Keywords: Preference-based Reinforcement Learning, Ranking Feedback, Plackett–Luce Model, Reinforcement Learning from Human Feedback, Dueling Bandit
TL;DR: We present the first theoretical analysis of PbRL with ranking feedback, showing that longer ranking feedback can provably improve sample efficiency.

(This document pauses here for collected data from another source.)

(* ===== verification/RegUpdate.v ===== *)
(** * The register-update propagator

    [SSAGen::addUpdateRegExpressions] (src/main/SSAGen.cpp, lines
    370-392): after a write of SSA node [ssaId] to register [regId], walk
    the parent chain and emit, for every ancestor, an [eExtend] node (when
    the written register clears its parent on write) or an [eUpdatePart]
    node [(parent, value, offset)], located at the ancestor.  The C++
    [while] loop runs until a register without parent; on a cyclic parent
    chain it would not stop, so the model bounds it by the number of
    registers of the catalog, which is enough for every acyclic chain
    (theorem [addUpdateRegExpressions_spec]). *)

From S2P Require Import Prelude Arch SSA ConstEval BlockStore Gen.

Section RegUpdate.
Context (arch : Architecture).

(** The node emitted for ancestor [reg] of the written register [baseReg]. *)
Definition updateExpr (baseReg reg : Register) (ssaId : nat) : SSAExpression :=
  mkSSAExpression 0
    (if reg_clearParentOnWrite baseReg then eExtend else eUpdatePart)
    (eOpOther 0) 0 eUInt (reg_size reg) eLocReg (mkReference (reg_id reg) 0)
    (if reg_clearParentOnWrite baseReg
     then [SAcreateId ssaId (reg_size baseReg)]
     else [SAcreateReg reg; SAcreateId ssaId (reg_size baseReg);
           SAcreateVal (Z.of_nat (reg_offset baseReg) - Z.of_nat (reg_offset reg)) (bitbase arch)])
    0.

(** The loop [while (reg->directParentRef) { reg = getRegister (...); ... }]. *)
Fixpoint updateLoop (fuel : nat) (baseReg reg : Register) (ssaId : nat) : Gen unit :=
  if Nat.eqb (reg_directParentRef reg) 0 then ret tt
  else match fuel with
       | O => fail OutOfFuel
       | S fuel' =>
           p <- of_option AssertFailed (getRegister arch (reg_directParentRef reg)) ;;
           (if reg_clearParentOnWrite baseReg
            then assertM (Nat.eqb (reg_offset baseReg) 0) AssertFailed else ret tt) ;;;
           _ <- addExpression (updateExpr baseReg p ssaId) ;;
           updateLoop fuel' baseReg p ssaId
       end.

Definition addUpdateRegExpressions (regId ssaId : nat) : Gen unit :=
  baseReg <- of_option AssertFailed (getRegister arch regId) ;;
  updateLoop (length (registers arch)) baseReg baseReg ssaId.

(** The ancestors of a register, nearest first, following parent links
    for at most [fuel] steps. *)
Fixpoint ancestors (fuel : nat) (reg : Register) : option (list Register) :=
  if Nat.eqb (reg_directParentRef reg) 0 then Some []
  else match fuel with
       | O => None
       | S fuel' =>
           match getRegister arch (reg_directParentRef reg) with
           | None => None
           | Some p => match ancestors fuel' p with
                       | Some l => Some (p :: l)
                       | None => None
                       end
           end
       end.

(** The aliasing invariant of the spec: following parent links from any
    register reaches a top-level register.  Stated with a rank that
    decreases along parent links, each parent being in the catalog. *)
Definition parents_ranked (rank : nat -> nat) : Prop :=
  forall r, In r (registers arch) -> reg_directParentRef r <> 0 ->
    exists p, getRegister arch (reg_directParentRef r) = Some p /\ rank (reg_id p) < rank (reg_id r).

End RegUpdate.

Section RegUpdateProofs.
Context (arch : Architecture).

Lemma ancestors_more_fuel f f' reg l :
  ancestors arch f reg = Some l -> length l <= f' -> ancestors arch f' reg = Some l.
Proof.
  revert f' reg l. induction f as [|f IH]; intros f' reg l H Hle;
    destruct f' as [|f']; simpl in *; destruct (reg_directParentRef reg =? 0); try done.
  - destruct (getRegister arch _) as [p|]; [|done].
    destruct (ancestors arch f p); [|done]. injection H as <-. simpl in Hle. lia.
  - destruct (getRegister arch _) as [p|]; [|done].
    destruct (ancestors arch f p) as [l0|] eqn:E; [|done]. injection H as <-.
    simpl in Hle. by rewrite (IH f' p l0 E) by lia.
Qed.

Section Ranked.
Context (rank : nat -> nat) (Hrank : parents_ranked arch rank).

Lemma ancestors_desc f reg l :
  In reg (registers arch) -> ancestors arch f reg = Some l ->
  Forall (fun p => In p (registers arch) /\ rank (reg_id p) < rank (reg_id reg)) l /\ NoDup l.
Proof.
  revert reg l. induction f as [|f IH]; intros reg l Hin H; simpl in H;
    destruct (Nat.eqb_spec (reg_directParentRef reg) 0) as [E|E];
    try (injection H as <-; split; constructor); try done.
  destruct (Hrank reg Hin E) as (p & Hp & Hlt). rewrite Hp in H.
  destruct (ancestors arch f p) as [l0|] eqn:El; [|done]. injection H as <-.
  pose proof (getRegister_in _ _ _ Hp) as HpIn.
  destruct (IH p l0 HpIn El) as [Hall Hnd].
  rewrite List.Forall_forall in Hall. split.
  - constructor; [done|]. apply List.Forall_forall. intros q Hq.
    destruct (Hall q Hq). split; [done|lia].
  - constructor; [|done]. intros Hq. apply list_elem_of_In in Hq.
    destruct (Hall p Hq). lia.
Qed.

Lemma ancestors_total f reg :
  In reg (registers arch) -> rank (reg_id reg) < f -> exists l, ancestors arch f reg = Some l.
Proof.
  revert reg. induction f as [|f IH]; intros reg Hin Hf; [lia|]. simpl.
  destruct (Nat.eqb_spec (reg_directParentRef reg) 0) as [E|E]; [eauto|].
  destruct (Hrank reg Hin E) as (p & Hp & Hlt). rewrite Hp.
  destruct (IH p (getRegister_in _ _ _ Hp)) as [l Hl]; [lia|]. rewrite Hl. eauto.
Qed.

(** The fuel the model gives the loop, the number of registers of the
    catalog, is enough for every register under the aliasing invariant:
    the ancestors are distinct registers of the catalog. *)
Lemma ancestors_enough reg :
  In reg (registers arch) -> exists l, ancestors arch (length (registers arch)) reg = Some l.
Proof.
  intros Hin. destruct (ancestors_total (S (rank (reg_id reg))) reg Hin) as [l Hl]; [lia|].
  exists l. apply (ancestors_more_fuel _ _ _ _ Hl).
  destruct (ancestors_desc _ _ _ Hin Hl) as [Hall Hnd].
  apply NoDup_incl_length; [by apply NoDup_ListNoDup|].
  intros p Hp. rewrite List.Forall_forall in Hall. by destruct (Hall p Hp).
Qed.
End Ranked.

(** The loop emits exactly one node per ancestor, in order. *)
Lemma updateLoop_spec f base reg ssaId l g :
  ancestors arch f reg = Some l ->
  (reg_clearParentOnWrite base = true -> reg_offset base = 0) -> active_ok g ->
  exists g', updateLoop arch f base reg ssaId g = Ok (tt, g') /\ node_frame g g' /\
    emits g g' (map (fun p => updateExpr arch base p ssaId) l) /\ active_ok g'.
Proof.
  revert reg l g. induction f as [|f IH]; intros reg l g H Hoff Hact; simpl in H |- *;
    destruct (reg_directParentRef reg =? 0); try discriminate.
  - injection H as <-. exists g. repeat split; auto using node_frame_refl, emits_nil.
  - injection H as <-. exists g. repeat split; auto using node_frame_refl, emits_nil.
  - destruct (getRegister arch _) as [p|] eqn:Hp; [|done].
    destruct (ancestors arch f p) as [l0|] eqn:El; [|done]. injection H as <-.
    unfold bind, of_option, ret at 1. simpl.
    assert (Hass : (if reg_clearParentOnWrite base
                    then assertM (reg_offset base =? 0) AssertFailed else ret tt) g = Ok (tt, g)).
    { destruct (reg_clearParentOnWrite base) eqn:Ec; [|done].
      rewrite (Hoff eq_refl). done. }
    rewrite Hass.
    destruct (addExpression_runs g (updateExpr arch base p ssaId) Hact) as [g1 Hg1].
    rewrite Hg1.
    destruct (addExpression_step g _ _ _ Hact Hg1) as (_ & _ & Hfr1 & Hem1 & Hact1).
    destruct (IH p l0 g1 El Hoff Hact1) as (g2 & Hrun & Hfr2 & Hem2 & Hact2).
    exists g2. split; [done|]. split; [eapply node_frame_trans; eauto|]. split; [|done].
    exact (emits_trans g g1 g2 [updateExpr arch base p ssaId] _ Hem1 Hem2).
Qed.

(** C27: writing register [regId] with node [ssaId] emits one node per
    ancestor of the register, nearest first: an [eExtend] of the value
    when the register clears its parent on write, an [eUpdatePart]
    (parent, value, offset) otherwise, each located at its ancestor.  The
    walk terminates under the aliasing invariant, and only the node store
    changes. *)
Theorem addUpdateRegExpressions_spec rank regId ssaId base g :
  parents_ranked arch rank -> getRegister arch regId = Some base ->
  (reg_clearParentOnWrite base = true -> reg_offset base = 0) -> active_ok g ->
  exists l g', ancestors arch (length (registers arch)) base = Some l /\
    addUpdateRegExpressions arch regId ssaId g = Ok (tt, g') /\
    node_frame g g' /\ emits g g' (map (fun p => updateExpr arch base p ssaId) l).
Proof.
  intros Hrank Hbase Hoff Hact.
  destruct (ancestors_enough rank Hrank base (getRegister_in _ _ _ Hbase)) as [l Hl].
  destruct (updateLoop_spec _ base base ssaId l g Hl Hoff Hact) as (g' & Hrun & Hfr & Hem & _).
  exists l, g'. split; [done|]. split; [|by split].
  unfold addUpdateRegExpressions, bind, of_option, ret. by rewrite Hbase.
Qed.

(** C33: A register that clears its parent on write but does not sit at offset
    0 of it fails the [assert (baseReg->offset == 0)]. *)
Theorem addUpdateRegExpressions_offset_fatal regId ssaId base p g :
  getRegister arch regId = Some base -> reg_clearParentOnWrite base = true ->
  reg_offset base <> 0 -> reg_directParentRef base <> 0 ->
  getRegister arch (reg_directParentRef base) = Some p ->
  addUpdateRegExpressions arch regId ssaId g = Fatal AssertFailed.
Proof.
  intros Hb Hc Ho Hp Hpar. pose proof (getRegister_in _ _ _ Hb) as Hin.
  unfold addUpdateRegExpressions, bind, of_option, ret. rewrite Hb.
  destruct (registers arch) as [|r rs] eqn:Er; [done|]. simpl.
  apply Nat.eqb_neq in Hp. rewrite Hp, Hpar. simpl. rewrite Hc.
  apply Nat.eqb_neq in Ho. unfold assertM, fail, bind. by rewrite Ho.
Qed.
End RegUpdateProofs.

(** ** The spec's propagation-depth scenario

    R (id 3, 8 bits at offset 8) inside P1 (id 2, 16 bits) inside P2
    (id 1, 32 bits, top-level). *)
Definition exR : Register := mkRegister 3 8 2 8 false.
Definition exP1 : Register := mkRegister 2 16 1 0 false.
Definition exP2 : Register := mkRegister 1 32 0 0 false.
Definition exRegArch : Architecture := mkArchitecture 32 8 [exP2; exP1; exR] [] [] ∅ [] 0.

(** A session with one empty active block. *)
Definition exGen0 : SSAGen :=
  mkSSAGen (mkSSARepresentation [] 0 [mkSSABB 1 0 0 0 [] ∅ ∅] 1) [] 1 None [] [] 0 false true.

Lemma exRegArch_ranked : parents_ranked exRegArch (fun id => id).
Proof.
  intros r Hin Hp. simpl in Hin.
  destruct Hin as [<-|[<-|[<-|[]]]]; simpl in Hp; try lia;
    eexists; (split; [reflexivity|simpl; lia]).
Qed.

(** Writing R emits two partial updates, of P1 and of P2, and both take
    the written value 7 itself (the general form is
    [addUpdateRegExpressions_spec]: every node is [updateExpr base p ssaId]). *)
Example reg_propagation_depth :
  match addUpdateRegExpressions exRegArch 3 7 exGen0 with
  | Ok (_, g') => map (fun e => (se_type e, se_location e, se_locref e, se_subExpressions e))
                    (expressions (g_rep g')) =
                  [(eUpdatePart, eLocReg, mkReference 2 0,
                    [SAcreateReg exP1; SAcreateId 7 8; SAcreateVal 8 32]);
                   (eUpdatePart, eLocReg, mkReference 1 0,
                    [SAcreateReg exP2; SAcreateId 7 8; SAcreateVal 8 32])]
  | Fatal _ => False
  end.
Proof. vm_compute. reflexivity. Qed.

Lemma addUpdateRegExpressions_spec_witness :
  exists l g', ancestors exRegArch (length (registers exRegArch)) exR = Some l /\
    addUpdateRegExpressions exRegArch 3 7 exGen0 = Ok (tt, g') /\
    node_frame exGen0 g' /\ emits exGen0 g' (map (fun p => updateExpr exRegArch exR p 7) l).
Proof.
  apply (addUpdateRegExpressions_spec exRegArch (fun id => id) 3 7 exR exGen0 exRegArch_ranked).
  - reflexivity.
  - discriminate.
  - eexists. reflexivity.
Defined.

Definition exClearR : Register := mkRegister 3 8 2 8 true.
Definition exClearArch : Architecture := mkArchitecture 32 8 [exP2; exP1; exClearR] [] [] ∅ [] 0.

Lemma addUpdateRegExpressions_offset_fatal_witness :
  addUpdateRegExpressions exClearArch 3 7 exGen0 = Fatal AssertFailed.
Proof.
  apply (addUpdateRegExpressions_offset_fatal exClearArch 3 7 exClearR exP1 exGen0);
    first [reflexivity | discriminate].
Defined.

Abstract: We study online preference-based reinforcement learning (PbRL) with the goal of improving sample efficiency. While a growing body of theoretical work has emerged—motivated by PbRL’s recent empirical success, particularly in aligning large language models (LLMs)—most existing studies focus only on pairwise comparisons. A few recent works (Zhu et al., 2023, Mukherjee et al., 2024, Thekumparampil et al., 2024) have explored using multiple comparisons and ranking feedback, but their performance guarantees fail to improve—and can even deteriorate—as the feedback length increases, despite the richer information available. To address this gap, we adopt the Plackett–Luce (PL) model for ranking feedback over action subsets and propose **M-AUPO**, an algorithm that selects multiple actions by maximizing the average uncertainty within the offered subset. We prove that **M-AUPO** achieves a suboptimality gap of $\tilde{\mathcal{O}}\left( \frac{d}{T} \sqrt{ \sum_{t=1}^T \frac{1}{|S_t|}} \right)$, where $T$ is the total number of rounds, $d$ is the feature dimension, and $|S_t|$ is the size of the subset at round $t$. This result shows that larger subsets directly lead to improved performance and, notably, the bound avoids the exponential dependence on the unknown parameter’s norm, which was a fundamental limitation in most previous works. Moreover, we establish a near-matching lower bound of $\Omega \left( \frac{d}{K \sqrt{T}} \right)$, where $K$ is the maximum subset size. To the best of our knowledge, this is the first theoretical result in PbRL with ranking feedback that explicitly shows improved sample efficiency as a function of the subset size.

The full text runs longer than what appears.